* [Task description]
Pick out every line of the entries below where "simpl" occurs, and copy those lines.

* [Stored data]
(* ===== verification/VirtioDisk.v ===== *)
(** * The block device as a disk

    A block device that promises to be an array of bytes ([DiskModel]), the
    disk image that keeps the promise in its two writable modes, and what the
    virtio block device makes of it: a request of the guest moves sectors between
    the disk and the guest's buffers, reports success and raises the interrupt. *)

From S2P Require Import Prelude Cutils IoMem IoMemProps TlbProps Fdt FdtProps VirtMachine Virtio VirtioBlock VirtioQueue VirtioProps.

(** [bytes] written over [l] at [off] *)
Definition splice (off : Z) (bytes l : list Z) : list Z :=
  take (Z.to_nat off) l ++ bytes ++ drop (Z.to_nat (off + len bytes)) l.
Definition slice (off n : Z) (l : list Z) : list Z := take (Z.to_nat n) (drop (Z.to_nat off) l).

Lemma len_drop k l : 0 <= k <= len l -> len (drop (Z.to_nat k) l) = len l - k.
Proof. intros. unfold len in *. rewrite length_drop. lia. Qed.

Lemma len_slice off n l : 0 <= off -> 0 <= n -> off + n <= len l -> len (slice off n l) = n.
Proof. intros. unfold slice, len in *. rewrite length_take, length_drop. lia. Qed.

Lemma len_splice off bytes l : 0 <= off -> off + len bytes <= len l -> len (splice off bytes l) = len l.
Proof. intros. unfold splice. rewrite !len_app. unfold len in *. rewrite length_take, length_drop. lia. Qed.

Lemma splice_app off a b l : 0 <= off -> off + len a + len b <= len l ->
  splice off (a ++ b) l = splice (off + len a) b (splice off a l).
Proof.
  intros Ho Hl. pose proof (len_nonneg a). pose proof (len_nonneg b). unfold splice.
  assert (len (take (Z.to_nat off) l ++ a) = off + len a) as Hla.
  { rewrite len_app. unfold len in *. rewrite length_take. lia. }
  rewrite len_app, (app_assoc (take _ l) a (drop _ l)), take_len_app by done.
  rewrite <- !app_assoc. do 3 f_equal. rewrite (app_assoc (take _ l) a).
  unfold len in *. rewrite drop_app_ge by lia. rewrite drop_drop. f_equal. lia.
Qed.

Lemma slice_splice off bytes l : 0 <= off -> off <= len l -> slice off (len bytes) (splice off bytes l) = bytes.
Proof.
  intros Ho Hl. unfold slice, splice. unfold len in *.
  rewrite drop_app_ge by (rewrite length_take; lia). rewrite length_take.
  replace (Z.to_nat off - _)%nat with 0%nat by lia. rewrite drop_0. by apply take_app_length'; lia.
Qed.

Lemma buf_store_splice buf pos bytes : 0 <= pos -> pos + len bytes <= len buf -> buf_store buf pos bytes = Finished (splice pos bytes buf).
Proof.
  intros Hp Hl. unfold buf_store. destruct (Z.eqb_spec (len bytes) 0) as [E|].
  - unfold splice. rewrite E, Z.add_0_r. assert (bytes = []) as -> by (destruct bytes; [done|unfold len in E; simpl in E; lia]).
    simpl. by rewrite take_drop.
  - by replace ((0 <=? pos) && (pos + len bytes <=? len buf)) with true by lia.
Qed.

(** a block device that is an array of bytes *)
Class DiskModel (B : Type) {blk : BlockDevice B} (disk_ok : B -> Prop) (disk : B -> list Z) : Prop := {
  disk_read k n buf b :
    disk_ok b -> 0 <= k -> 0 <= n < 2 ^ 31 -> 512 * (k + n) <= len (disk b) -> 512 * n <= len buf ->
    exists b', read_async k buf n b = Finished (0, splice 0 (slice (512 * k) (512 * n) (disk b)) buf, b')
      /\ disk_ok b' /\ disk b' = disk b;
  disk_write k n buf b :
    disk_ok b -> 0 <= k -> 0 <= n < 2 ^ 31 -> 512 * (k + n) <= len (disk b) -> 512 * n <= len buf ->
    exists b', write_async k buf n b = Finished (0, b')
      /\ disk_ok b' /\ disk b' = splice (512 * k) (slice 0 (512 * n) buf) (disk b)
}.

* [Your solution]
  - unfold splice. rewrite E, Z.add_0_r. assert (bytes = []) as -> by (destruct bytes; [done|unfold len in E; simpl in E; lia]).
    simpl. by rewrite take_drop.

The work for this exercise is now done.